When Bennett was 14, she and her sister Ronnie, and their cousin Nedra Talley started singing together. After a number of unsuccessful attempts, the trio reinvented themselves as the Ronettes. Signed up by 23-year-old Phil Spector, Ronnie became lead, with Estelle and Nedra as backing. They would eventually have a No.1 hit song in 1963, "Be My Baby".

The Ronettes broke up in 1966. Bennett recorded a single in 1968 for Laurie Records, "The Year 2000/The Naked Boy". In 1969, now known as Estal Bond she fronted The Love Chain, a quartet that also featured Laura Logan, Ann Trip and Cookie Woodson. They recorded three 45's but only the Teddy Vann produced 'I'm Lovin' You Baby' released on Minit made any headway. The Love Chain had finished by 1971 and Estelle moved on to further projects. In 1972, Ronnie invited Estelle to her apartment to rehearse when Ronnie was trying to revive the Ronettes. Unfortunately the rehearsal was a failure. Ronnie stated that Estelle had "lost her coordination" and said that it was "bizarre." Also in 1972, she recorded the songs "Baby With No Name" and "Earthman" with the band 1984. Estelle Bennett rarely performed in public from then on, largely quitting the music business.

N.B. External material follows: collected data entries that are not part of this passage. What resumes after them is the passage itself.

(* ===== verification/Server.v ===== *)
(** Answering a ConversionReview (internal/webhookserver/server.go).

    The request comes decoded: what reading and decoding its body gave is the
    input [body].  [ctx.Err] is a function of how many times it was asked.  The
    answer is the HTTP response with the trace of the metrics recorded.  Message
    texts are data.  The handler recovers from panics of the code it calls; the
    model's functions are total, so that branch is not modelled, and neither are
    tracing and logging. *)
From Stdlib Require Import Ascii.
From S2P Require Import Prelude Float64 Value Json Path Schema Rules Coerce Passthrough Ops Convert Diagnostics Registry.

(** ** The request and the answer *)

Record ConversionRequest := { rqUID : string; rqDesiredAPIVersion : string; rqObjects : list string }.

Inductive body :=
| BodyTooLarge (limit : Z) (prefix : string)   (* *http.MaxBytesError, and what was retained *)
| BodyInvalid (err : string)
| BodyReview (request : option ConversionRequest).

Record http_request := { hrPost : bool; hrPath : string; hrBody : body }.

Inductive review_failure :=
| FailTooLarge (limit : Z)
| FailNotRegistered (target : string)
| FailTimeout (done total : nat)
| FailTimeoutAtEnd
| FailDecode
| FailConvert (from to : string) (e : router_error)
| FailMarshal.

Record ConversionResponse := { rpUID : string; rpConverted : list string; rpFailure : option review_failure }.

Inductive response :=
| HTTPError (code : Z)
| Review (r : ConversionResponse).

Inductive metric :=
| ReviewObserved (target direction result : string)        (* ReviewDuration and ReviewRequestsTotal *)
| BatchSize (target : string) (n : nat)
| ObjectObserved (target from to route direction result : string)  (* ObjectsTotal and ObjectDuration *)
| LossyTotal (target direction : string).

(** [writeReview]: a failure carries no object. *)
Definition writeReview (uid : string) (converted : list string) (failure : option review_failure) : response :=
  Review {| rpUID := uid; rpConverted := if failure then [] else converted; rpFailure := failure |}.

(** ** Helpers *)

Definition DefaultMaxRequestBytes : Z := 32 * 2 ^ 20.
Definition DefaultRequestTimeout : Z := 30 * 1000000000.
Definition uidSniffBytes : nat := 8192.
Definition maxRequestBytes (configured : Z) : Z :=
  if bool_decide (configured = 0%Z) then DefaultMaxRequestBytes else configured.
Definition requestTimeout (configured : Z) : Z :=
  if (configured <=? 0)%Z then DefaultRequestTimeout else configured.

(** [strings.SplitN(apiVersion, "/", 2)], its last part. *)
Fixpoint after_slash (s : string) : option string :=
  match s with
  | EmptyString => None
  | String c s => if bool_decide (c = "/"%char) then Some s else after_slash s
  end.
Definition versionOf (apiVersion : string) : string := default apiVersion (after_slash apiVersion).

Definition stringField (o : obj) (key : string) : string :=
  match o !! key with Some (VStr s) => s | _ => "" end.

Definition non_null (v : option value) : bool := match v with None | Some VNull => false | _ => true end.

Definition ensureConvertedMetadata (out original : obj) : obj :=
  if non_null (out !! "metadata") then out
  else if non_null (original !! "metadata") then <["metadata" := default VNull (original !! "metadata")]> out
  else <["metadata" := VObj ∅]> out.

Definition routeIdentity : string := "identity".
Definition routeHubToSpoke : string := "hub_to_spoke".
Definition routeSpokeToHub : string := "spoke_to_hub".
Definition routeSpokeToSpoke : string := "spoke_to_spoke".

Definition routeLabel (hub from to : string) : string :=
  if bool_decide (from = to) then routeIdentity
  else if bool_decide (from = hub) then routeHubToSpoke
  else if bool_decide (to = hub) then routeSpokeToHub
  else routeSpokeToSpoke.

Record lossyHop := { lhDirection : string; lhSpokeVersion : string }.

(** The switch on the route. *)
Definition hops_of (route from to : string) : list lossyHop :=
  if bool_decide (route = routeHubToSpoke) then [{| lhDirection := "hub_to_spoke"; lhSpokeVersion := to |}]
  else if bool_decide (route = routeSpokeToHub) then [{| lhDirection := "spoke_to_hub"; lhSpokeVersion := from |}]
  else if bool_decide (route = routeSpokeToSpoke)
  then [{| lhDirection := "spoke_to_hub"; lhSpokeVersion := from |};
        {| lhDirection := "hub_to_spoke"; lhSpokeVersion := to |}]
  else [].

Definition is_lossy (entry : CompiledEntry) (h : lossyHop) : bool :=
  match ceLossless entry !! lhSpokeVersion h with
  | None => false
  | Some v => (bool_decide (lhDirection h = "hub_to_spoke") && negb (lvHubToSpoke v)) ||
              (bool_decide (lhDirection h = "spoke_to_hub") && negb (lvSpokeToHub v))
  end.

Definition recordLossy (entry : CompiledEntry) (target : string) (h : lossyHop) : list metric :=
  if is_lossy entry h then [LossyTotal target (lhDirection h)] else [].

Record directionTracker := { dtLabel : string; dtSeen : string }.
Definition new_tracker : directionTracker := {| dtLabel := "unknown"; dtSeen := "" |}.
Definition tracker_add (d : directionTracker) (dir : string) : directionTracker :=
  if bool_decide (dtSeen d = "") then {| dtLabel := dir; dtSeen := dir |}
  else if bool_decide (dtSeen d ≠ dir) then {| dtLabel := "mixed"; dtSeen := dtSeen d |}
  else d.

(** [prefixRecorder.Write]: keeps what fits, reports everything as written. *)
Definition recorder_write (limit : nat) (buf b : string) : string :=
  buf +:+ String.substring 0 (limit - String.length buf) b.

(** [bytes.Index], and the text that follows the match. *)
Definition after_match (pat s : string) : option string :=
  match String.index 0 pat s with
  | Some i => Some (String.substring (i + String.length pat) (String.length s) s)
  | None => None
  end.

Definition double_quote : string := String "034"%char "".
Definition quote (s : string) : string := double_quote +:+ s +:+ double_quote.

Definition sniffRequestUID (prefix : string) : string :=
  default "" (
    rest ← after_match (quote "request") prefix;
    rest ← after_match (quote "uid") rest;
    open ← String.index 0 double_quote rest;
    colon ← String.index 0 ":" rest;
    if bool_decide (open < colon) then None
    else
      let rest := String.substring (open + 1) (String.length rest) rest in
      stop ← String.index 0 double_quote rest;
      Some (String.substring 0 stop rest)).

(** ** The handler *)

Section server.
Context `{RO : RangeOrder} `{EX : Externs} (metrics : bool).

Definition observe (target direction result : string) : list metric :=
  if metrics then [ReviewObserved target direction result] else [].

(** What the loop carries: the objects converted, the hops to count, the label,
    the metrics so far. *)
Record progress := {
  pgConverted : list string; pgHops : list lossyHop; pgTracker : directionTracker; pgMetrics : list metric }.

(** What becomes of the engine's output before it is sent. *)
Definition finish (desired : string) (out original : obj) : obj :=
  ensureConvertedMetadata (<["apiVersion" := VStr desired]> out) original.

(** One iteration; the error is the failure, the label and the metrics recorded. *)
Definition convert_object (target : string) (entry : CompiledEntry) (rt : Router) (rq : ConversionRequest)
    (p : progress) (raw : string) : progress + (review_failure * string * string * list metric) :=
  let to := versionOf (rqDesiredAPIVersion rq) in
  match unmarshal_object raw with
  | Err _ => inr (FailDecode, "bad_request", dtLabel (pgTracker p), pgMetrics p)
  | Ok o =>
    let from := versionOf (stringField o "apiVersion") in
    let dir := from +:+ "->" +:+ to in
    let tracker := tracker_add (pgTracker p) dir in
    let route := routeLabel (rtHub rt) from to in
    match Router_Convert rt o from to with
    | Err e => inr (FailConvert from to e, "error", dtLabel tracker,
                    pgMetrics p ++ if metrics then [ObjectObserved target from to route dir "error"] else [])
    | Ok out =>
      match json_Marshal (VObj (finish (rqDesiredAPIVersion rq) out o)) with
      | None => inr (FailMarshal, "error", dtLabel tracker, pgMetrics p)
      | Some b =>
        inl {| pgConverted := pgConverted p ++ [b]; pgHops := pgHops p ++ hops_of route from to;
               pgTracker := tracker;
               pgMetrics := pgMetrics p ++ if metrics then [ObjectObserved target from to route dir "success"] else [] |}
      end
    end
  end.

(** The loop; [expired i] is what the [i]-th [ctx.Err] says. *)
Fixpoint convert_objects (expired : nat → bool) (i : nat) (target : string) (entry : CompiledEntry) (rt : Router)
    (rq : ConversionRequest) (p : progress) (raws : list string)
    : progress + (review_failure * string * string * list metric) :=
  if expired i then
    inr (match raws with [] => FailTimeoutAtEnd | _ => FailTimeout (length (pgConverted p)) (length (rqObjects rq)) end,
         "timeout", dtLabel (pgTracker p), pgMetrics p)
  else
    match raws with
    | [] => inl p
    | raw :: raws =>
      match convert_object target entry rt rq p raw with
      | inl p => convert_objects expired (S i) target entry rt rq p raws
      | inr e => inr e
      end
    end.

(** A review for a registered target. *)
Definition convert_review (expired : nat → bool) (target : string) (entry : CompiledEntry) (rt : Router)
    (rq : ConversionRequest) : response * list metric :=
  let start := {| pgConverted := []; pgHops := []; pgTracker := new_tracker;
                  pgMetrics := if metrics then [BatchSize target (length (rqObjects rq))] else [] |} in
  match convert_objects expired 0 target entry rt rq start (rqObjects rq) with
  | inr (failure, result, label, ms) =>
      (writeReview (rqUID rq) [] (Some failure), ms ++ observe target label result)
  | inl p =>
      (writeReview (rqUID rq) (pgConverted p) None,
       pgMetrics p ++ (if metrics then concat (recordLossy entry target <$> pgHops p) else []) ++
       observe target (dtLabel (pgTracker p)) "success")
  end.

Definition handleConvert (reg : registry) (expired : nat → bool) (r : http_request) : response * list metric :=
  let target := trim_prefix (hrPath r) "/convert/" in
  if negb (hrPost r) then (HTTPError 405, [])
  else match hrBody r with
  | BodyTooLarge limit prefix =>
      (writeReview (sniffRequestUID prefix) [] (Some (FailTooLarge limit)), observe target "unknown" "too_large")
  | BodyInvalid _ => (HTTPError 400, observe target "unknown" "bad_request")
  | BodyReview None => (HTTPError 400, observe target "unknown" "bad_request")
  | BodyReview (Some rq) =>
    match Get reg target with
    | Some entry =>
      match ceRouter entry with
      | Some rt => convert_review expired target entry rt rq
      | None => (writeReview (rqUID rq) [] (Some (FailNotRegistered target)), observe target "unknown" "not_registered")
      end
    | None => (writeReview (rqUID rq) [] (Some (FailNotRegistered target)), observe target "unknown" "not_registered")
    end
  end.

(** [SetReady] and [handleReadyz]. *)
Definition handleReadyz (ready : bool) : Z := if ready then 200 else 503.
End server.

In 2007, when the Ronettes were inducted into the Rock and Roll Hall of Fame, Bennett was too fragile to perform with them. She spoke two brief sentences during her acceptance speech: "I would just like to say, thank you very much for giving us this award. I'm Estelle of the Ronettes, thank you." She did, however, come back onstage for a final bow with the other Ronettes after the performance of "Be My Baby".

== Personal life and death ==
She married the group's road manager, Joe Dong; the couple had a daughter, Toyin. Her mental health deteriorated in the following years. It was reported that, during a visit to fellow former Ronette, Nedra Talley, she slept through her own baby daughter's crying. She was reported to have had periods of homelessness, during which she would approach strangers in the streets of New York, telling people that she would be singing with the Ronettes in a jazz club.

In the 2024 documentary Beatles '64, her sister Ronnie claimed Estelle was dating George Harrison in early 1964.

Bennett died of colon cancer, aged 67, at her home in Englewood, New Jersey. Her body was discovered on February 11, 2009. A week after her death, it was revealed that she had anorexia nervosa and schizophrenia in the years after the Ronettes' breakup and that she had subsequently been homeless in New York City.